Today a senior missionary stokes the once bellowed fire by a flick of a switch. Hot air taunts the red coals to sing heat into a lead stick. Now glowing the iron worker transplants the soft medal to a place where force can be applied over and over, molding and shaping a useless piece of iron into a tool. The blacksmith shop is one of many local businesses that worked all in conjunction with one another to create the prosperous and industrious Nauvoo. The once hard medal shaft glows in the fiery embers. In the heat of opposition God molds us into a working tool for the salvation of mankind.

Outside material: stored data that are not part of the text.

Lemma moved_start s what r : 1 <= next r -> next r + 1 <= U64_MAX -> moved s r (start_job what r).2.
Proof.
  intros H1 H2. cbn. rewrite wrap_next by done. constructor; cbn; [by right|by left..| |]; intros id; (destruct (decide (id = next r)) as [->|Hne];
    [|left; by rewrite lookup_insert_ne]); [right; left|right; right; left]; rewrite ?lookup_insert_eq; by eauto.
Qed.
Lemma cancel_work id r id' : work <$> tasks (cancel_task id r) !! id' = work <$> tasks r !! id'.
Proof.
  cbn. destruct (decide (id' = id)) as [->|Hne]; [|by rewrite lookup_alter_ne]. rewrite lookup_alter_eq. by destruct (tasks r !! id).
Qed.
Lemma cancel_moves s w id r id' : s = Called w (aether_job_cancel id) \/ s = Called w (aether_job_free id) ->
  tasks (cancel_task id r) !! id' = tasks r !! id' \/
  (exists w, s = Called w (aether_job_cancel id') \/ s = Called w (aether_job_free id')) /\ work <$> tasks (cancel_task id r) !! id' = work <$> tasks r !! id'.
Proof.
  intros Hs. destruct (decide (id' = id)) as [->|Hne]; [|left; cbn; by rewrite lookup_alter_ne]. right. split; [by exists w|]. apply cancel_work.
Qed.
Lemma moved_cancel w id r : moved (Called w (aether_job_cancel id)) r (cancel_task id r).
Proof. constructor; try by left. intros id'. destruct (cancel_moves _ w id r id' (or_introl eq_refl)) as [E|E]; [by left|by right; left]. Qed.
Lemma moved_job_free w id r : moved (Called w (aether_job_free id)) r (job_free id r).2.
Proof.
  unfold job_free. destruct (jobs r !! id) as [j|] eqn:Hj; [|apply moved_refl].
  constructor; [by left..| |]; intros id'; [|destruct (cancel_moves _ w id (set_jobs (delete id (jobs r)) r) id' (or_intror eq_refl)) as [E|E]; [by left|by right; left]]. cbn. destruct (decide (id' = id)) as [->|Hne]; [|left; by rewrite lookup_delete_ne].
  right; right; left. split; [by eauto|]. apply lookup_delete_eq.
Qed.
Lemma moved_identity_free w id r : moved (Called w (aether_identity_free id)) r (identity_free id r).2.
Proof.
  constructor; cbn; try by left. intros id'. destruct (decide (id' = id)) as [->|Hne]; [|left; by rewrite lookup_delete_ne].
  right; right. split; [by eauto|]. apply lookup_delete_eq.
Qed.
Lemma moved_session_free w id r : moved (Called w (aether_team_session_free id)) r (session_free id r).2.
Proof.
  constructor; cbn; try by left. intros id'. destruct (decide (id' = id)) as [->|Hne]; [|left; by rewrite lookup_delete_ne].
  right; right. split; [by eauto|]. apply lookup_delete_eq.
Qed.

(** A call reads the registries, then does one thing. *)
Definition does {A} (s : Step) (m : R A) : Prop := forall r, 1 <= next r -> next r + 1 <= U64_MAX -> moved s r (m r).2.
Lemma does_read {A B} s (m : R A) (f : A -> R B) : (forall r, (m r).2 = r) -> (forall a, does s (f a)) -> does s (m ≫= f).
Proof.
  intros Hm Hf r H1 H2. unfold mbind, R_bind. specialize (Hm r). destruct (m r) as [[a|e|] r1]; cbn [snd] in *; subst r1; [by apply Hf|apply moved_refl..].
Qed.
Lemma does_ret {A} s (a : A) : does s (mret a).
Proof. intros r _ _. apply moved_refl. Qed.
Lemma does_spawn s w what : does s (spawn_job w what).
Proof. apply does_read; [done|]. intros _ r. apply moved_start. Qed.

Ltac doing := repeat first [apply does_spawn|apply does_ret|apply does_read; [by intros|intros ?]].
Lemma does_call w c : does (Called w c) (call w c).
Proof.
  destruct c; cbn [call]; unfold poll, identity_open, scan_start, tunnel_job, core_start, team_sign_in, code_request; try by doing.
  - apply does_read; [done|]. intros _ r _ _. apply moved_cancel.
  - intros r _ _. apply moved_job_free.
  - intros r _ _. apply moved_identity_free.
  - intros r _ _. apply moved_session_free.
Qed.

(** The end of a task: what it does to the registries, then its own job. *)
Lemma does_end w what found f s : ends w what found = Some f -> 
  forall r, 1 <= next r -> next r + 1 <= U64_MAX -> let r1 := (f r).2 in
    jobs r1 = jobs r /\ tasks r1 = tasks r /\ moved s r (set_jobs (jobs r) (set_tasks (tasks r) r1)).
Proof.
  intros Hf r H1 H2. cbn zeta.
  assert (forall id : EmailSignIn, (forall i : Identity, moved s r (set_jobs (jobs r) (set_tasks (tasks r) (keep_identity w i r).2))) /\ moved s r (set_jobs (jobs r) (set_tasks (tasks r) (keep_session id r).2))) as Hkeep.
  { intros e. cbn. rewrite wrap_next by done. split; [intros i|]; (constructor; cbn; [by right|..]; intros id; try (by left);
      (destruct (decide (id = next r)) as [->|Hne]; [by right; left|left; by rewrite lookup_insert_ne])). }
  assert (moved s r (set_jobs (jobs r) (set_tasks (tasks r) r))) as Hrefl by (constructor; intros; by left).
  assert (forall id e, moved s r (set_jobs (jobs r) (set_tasks (tasks r) (renew_session id e r).2))) as Hrenew.
  { intros id e. constructor; cbn; try by left. intros id'. left. destruct (decide (id' = id)) as [->|Hne]; [|by rewrite lookup_alter_ne].
    rewrite lookup_alter_eq. by destruct (sessions r !! id). }
  destruct what, found; simplify_eq/=; try (by split_and!); unfold mbind, R_bind, lift, described;
    repeat match goal with |- context [job_ech ?b ?t ?k] => destruct (job_ech b t k) | x : res AetherError _ |- _ => destruct x as [?|[]|] end; cbn [snd]; try (by split_and!).
  - split_and!; [done..|]. exact (proj1 (Hkeep (ZeroTrust.mkSignIn [] [] [] [])) a).
  - split_and!; [done..|]. exact (proj2 (Hkeep a)).
  - split_and!; [done..|]. apply Hrenew.
Qed.

Lemma moved_finish w id found r : 1 <= next r -> next r + 1 <= U64_MAX -> moved (Ended w id found) r (finish w id found r).
Proof.
  intros H1 H2. unfold finish. destruct (tasks r !! id) as [t|] eqn:Ht; [|apply moved_refl].
  destruct (stops_early found && negb (cancelled t)) eqn:Hstop; [apply moved_refl|]. destruct (ends w (work t) found) as [f|] eqn:Hf; [|apply moved_refl].
  destruct (does_end w (work t) found f (Ended w id found) Hf r H1 H2) as (Hj & Hts & [M1 M2 M3 M4 M5]). destruct (f r) as [reply r1] eqn:E. cbn [fst snd] in *.
  assert (ended (Ended w id found) id r (set_jobs (alter (fun _ => Done (respond reply)) id (jobs r1)) (set_tasks (delete id (tasks r1)) r1))) as He.
  { exists w, found, t, f. split_and!; try done; [intros Hs; rewrite Hs in Hstop; by destruct (cancelled t)|apply lookup_delete_eq|]. rewrite E. cbn [jobs set_jobs fst]. by rewrite lookup_alter_eq, Hj. }
  constructor; [exact M1|exact M2|exact M3|..]; intros id'.
  - destruct (decide (id' = id)) as [->|Hne]; [by right; right; right|]. left. cbn. rewrite lookup_alter_ne by done. by rewrite Hj.
  - destruct (decide (id' = id)) as [->|Hne]; [by right; right; right|]. left. cbn. rewrite lookup_delete_ne by done. by rewrite Hts.
Qed.

Lemma moved_step s r : 1 <= next r -> next r + 1 <= U64_MAX -> moved s r (step s r).
Proof. destruct s; [apply does_call|apply moved_finish]. Qed.

Lemma moved_work s r r' : moved s r r' -> forall id,
  work <$> tasks r' !! id = work <$> tasks r !! id \/ (id = next r /\ next r' = next r + 1) \/ ended s id r r'.
Proof. intros M id. destruct (mv_tasks _ _ _ M id) as [E|[[_ E]|E]]; [left; by rewrite E|by left|by right]. Qed.

Lemma wf_step s r : wf r -> next r + 1 <= U64_MAX -> wf (step s r).
Proof.
  intros [W1 W2 W3 W4 W5 W6 W7] Hn. pose proof (moved_work _ _ _ (moved_step s r W1 Hn)) as M5. destruct (moved_step s r W1 Hn) as [M1 M2 M3 M4 _]. set (r' := step s r) in *. clearbody r'.
  constructor; [lia|..]; [intros id Hid..|intros id v Hid].
  - destruct (M4 id) as [E|[[-> E]|[[_ E]|(w & found & t & f & _ & Ht & _ & _ & _ & E)]]]; [rewrite E in Hid; specialize (W2 id Hid); lia|lia|by rewrite E in Hid; destruct Hid|].
    specialize (W3 id ltac:(by eexists)). lia.
  - destruct (M5 id) as [E|[[-> E]|(w & found & t & f & _ & _ & _ & _ & E & _)]]; [|lia|by rewrite E in Hid; destruct Hid].
    specialize (W3 id). destruct Hid as [t Ht]. rewrite Ht in E. destruct (tasks r !! id); [|done]. specialize (W3 ltac:(by eexists)). lia.
  - destruct (M2 id) as [E|[[-> E]|[_ E]]]; [rewrite E in Hid; specialize (W4 id Hid); lia|lia|by rewrite E in Hid; destruct Hid].
  - destruct (M3 id) as [E|[[-> E]|[_ E]]]; [apply E in Hid; specialize (W5 id Hid); lia|lia|by rewrite E in Hid; destruct Hid].
  - destruct (M4 id) as [E|[(-> & E & _ & Ht)|[[_ E]|(w & found & t & f & _ & _ & _ & _ & _ & E)]]]; [|done|by rewrite E in Hid|rewrite E in Hid; by destruct (jobs r !! id)].
    rewrite E in Hid. destruct (W6 id Hid) as [t Ht]. destruct (M5 id) as [E5|[[-> _]|(w & found & t' & f & _ & _ & _ & _ & _ & E5)]].
    + rewrite Ht in E5. by destruct (tasks r' !! id); [eexists|].
    + specialize (W3 (next r) ltac:(by eexists)). lia.
    + rewrite E, Hid in E5. done.
  - destruct (M4 id) as [E|[(-> & _ & E & _)|[[_ E]|(w & found & t & f & _ & _ & _ & _ & E & _)]]]; [|by rewrite E in Hid|by rewrite E in Hid|exact E].
    rewrite E in Hid. destruct (M5 id) as [E5|[[-> _]|(w & found & t & f & _ & _ & _ & _ & E5 & _)]]; [|specialize (W2 (next r) ltac:(by eexists)); lia|exact E5].
    rewrite (W7 id v Hid) in E5. by destruct (tasks r' !! id).
Qed.

Lemma steps_snoc l s r : steps (l ++ [s]) r = step s (steps l r).
Proof. unfold steps. by rewrite fold_left_app. Qed.
Lemma wf_steps l : forall r, wf r -> next r + blen l <= U64_MAX -> wf (steps l r) /\ next r <= next (steps l r) <= next r + blen l.
Proof.
  induction l as [|s l IH] using rev_ind; intros r Hr Hn; [split; [done|]; change (steps [] r) with r; change (blen []) with 0; lia|].
  rewrite blen_app in *. change (blen [s]) with 1 in *. pose proof (blen_nonneg l). destruct (IH r Hr ltac:(lia)) as [Hw Hb]. rewrite steps_snoc.
  destruct (moved_step s (steps l r) (wf_next _ Hw) ltac:(lia)) as [M1 _ _ _ _]. split; [apply wf_step; [done|lia]|]. lia.
Qed.

(** What a job has become, that was started as [t] and may since have been cancelled. *)
Definition cancel_asked (l : list Step) (id : Z) (t : Task) : Prop := cancelled t = true \/ exists w, Called w (aether_job_cancel id) ∈ l.
Definition job_now (l : list Step) (id : Z) (t : Task) (r' : Registry) : Prop :=
  (jobs r' !! id = Some Running /\ exists c, tasks r' !! id = Some (mkTask (work t) c) /\ (c = true -> cancel_asked l id t)) \/
  exists w found f r1, Ended w id found ∈ l /\ ends w (work t) found = Some f /\ (stops_early found = true -> cancel_asked l id t) /\
    jobs r' !! id = Some (Done (respond (f r1).1)).

Lemma cancel_asked_snoc l s id t : cancel_asked l id t -> cancel_asked (l ++ [s]) id t.
Proof. intros [Hc|[w Hw]]; [by left|right; exists w; set_solver]. Qed.

Lemma job_steps l id t : forall r, wf r -> next r + blen l <= U64_MAX -> (forall w, Called w (aether_job_free id) ∉ l) ->
  jobs r !! id = Some Running -> tasks r !! id = Some t -> job_now l id t (steps l r).
Proof.
  induction l as [|s l IH] using rev_ind; intros r Hr Hn Hfree Hj Ht.
  { left. split; [done|]. exists (cancelled t). split; [by destruct t|by left]. }
  rewrite blen_app in Hn. change (blen [s]) with 1 in Hn. pose proof (blen_nonneg l). destruct (wf_steps l r Hr ltac:(lia)) as [Hw Hb]. rewrite steps_snoc.
  destruct (moved_step s (steps l r) (wf_next _ Hw) ltac:(lia)) as [M1 M2 M3 M4 M5].
  assert (forall w, s <> Called w (aether_job_free id)) as Hs by (intros w ->; by apply (Hfree w); set_solver).
  specialize (IH r Hr ltac:(lia) ltac:(set_solver) Hj Ht). set (r0 := steps l r) in *. clearbody r0.
  assert (is_Some (jobs r0 !! id)) as Hsome by (by destruct IH as [[-> _]|(w & found & f & r1 & _ & _ & _ & ->)]).
  assert (id <> next r0) as Hne by (intros ->; pose proof (wf_jobs _ Hw _ Hsome); lia).
  destruct IH as [(Hr0 & c & Ht0 & Hc)|(w & found & f & r1 & Hin & Hf & Hstop & Hd)].
  - destruct (M4 id) as [E|[[-> _]|[[[w E] _]|(w & found & t' & f & E & Ht' & Hf & Hstop & _ & Hd)]]]; [|done|by destruct (Hs w)|].
    + left. split; [by rewrite E|]. destruct (M5 id) as [E5|[[[w [E5|E5]] Hwork]|[[-> _]|(w & found & t' & f & _ & _ & _ & _ & _ & E5)]]].
      * exists c. rewrite E5. split; [done|]. intros Hct. by apply cancel_asked_snoc, Hc.
      * rewrite Ht0 in Hwork. destruct (tasks (step s r0) !! id) as [t'|]; [|done]. cbn in Hwork. injection Hwork as <-.
        exists (cancelled t'). split; [by destruct t'|]. intros _. right. exists w. set_solver.
      * by destruct (Hs w).
      * done.
      * by rewrite E, Hr0 in E5.
    + right. rewrite Ht' in Ht0. injection Ht0 as ->. cbn [work cancelled] in Hf, Hstop. exists w, found, f, r0. split_and!; [set_solver|done| |by rewrite Hd, Hr0].
      intros Hse. by apply cancel_asked_snoc, Hc, Hstop.
  - right. exists w, found, f, r1. split_and!; [set_solver|done|intros Hse; by apply cancel_asked_snoc, Hstop|].
    destruct (M4 id) as [E|[[-> _]|[[[w' E] _]|(w' & found' & t' & f' & E & Ht' & _)]]]; [by rewrite E|done|by destruct (Hs w')|].
    by rewrite (wf_done _ Hw _ _ Hd) in Ht'.
Qed.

A few blocks away stands a modern building where bricks are created and shared. In times of old, Nauvoo was created from a swamp land. They drained the bog, and found a wellspring of natural clay from which to make bricks. From a fine sand, they would mix a bit of water and work until the perfect consistency was created. With a bit of pounding into a mold, thousands of bricks were neatly stacked in order to leave space underneath for large fires. These bricks needed to be cooked, and hardened to withstand the wet climate and vastly fluctuating temperatures. Even kilns in big cities couldn’t supply a space big enough for the four million bricks being produced annually in this budding community. And so they used the bricks as the kiln to bake the bricks. A fire in the belly of the make shift brick abode was created and covered with sand. The high temperatures singed the bricks closest to the flames, perfectly crisped the middle bricks and barely warmed the outside bricks. All of these bricks were uniform in size, and vastly different in their long term uses. The fierce solid blackened bricks are unpleasing to the eye, but very strong in statue. They are used as the center brick in a three brick walled home. They are sturdy and immovable. Wilford Woodruff thought that a two brick wall would suffice for his Nauvoo home, and the Cultural Hall. These structured benefitted from their quick building, and cost less because fewer bricks were required. However, when a tornado hit town, both of these convent structures were destroyed. When he built his home for the second time, he used the recommended three brick layers for each wall. That home was lived in by the Woodruff family for roughly 100 days before making their way on the exodus, but it still stands to this day. The bricks which are cooked perfectly come out as a vibrant red, they adorn the outside of the home, and can be seen throughout Nauvoo. The lightest cooked bricks are a dark salmon color. They are hardened, but the coloring is much softer. Our tour guide shares with us that these bricks are used for the interior home walls, and with a little white wash make for a perfect surface for a kitchen.
Like life, often we experience the firery furnace. We have been worked to the right consistency, molded and now we face the heat of adversity. Each of us come out looking different, based on where we were and how we were cooked. But each of us has a divine plan for our life, given by our great Redeemer.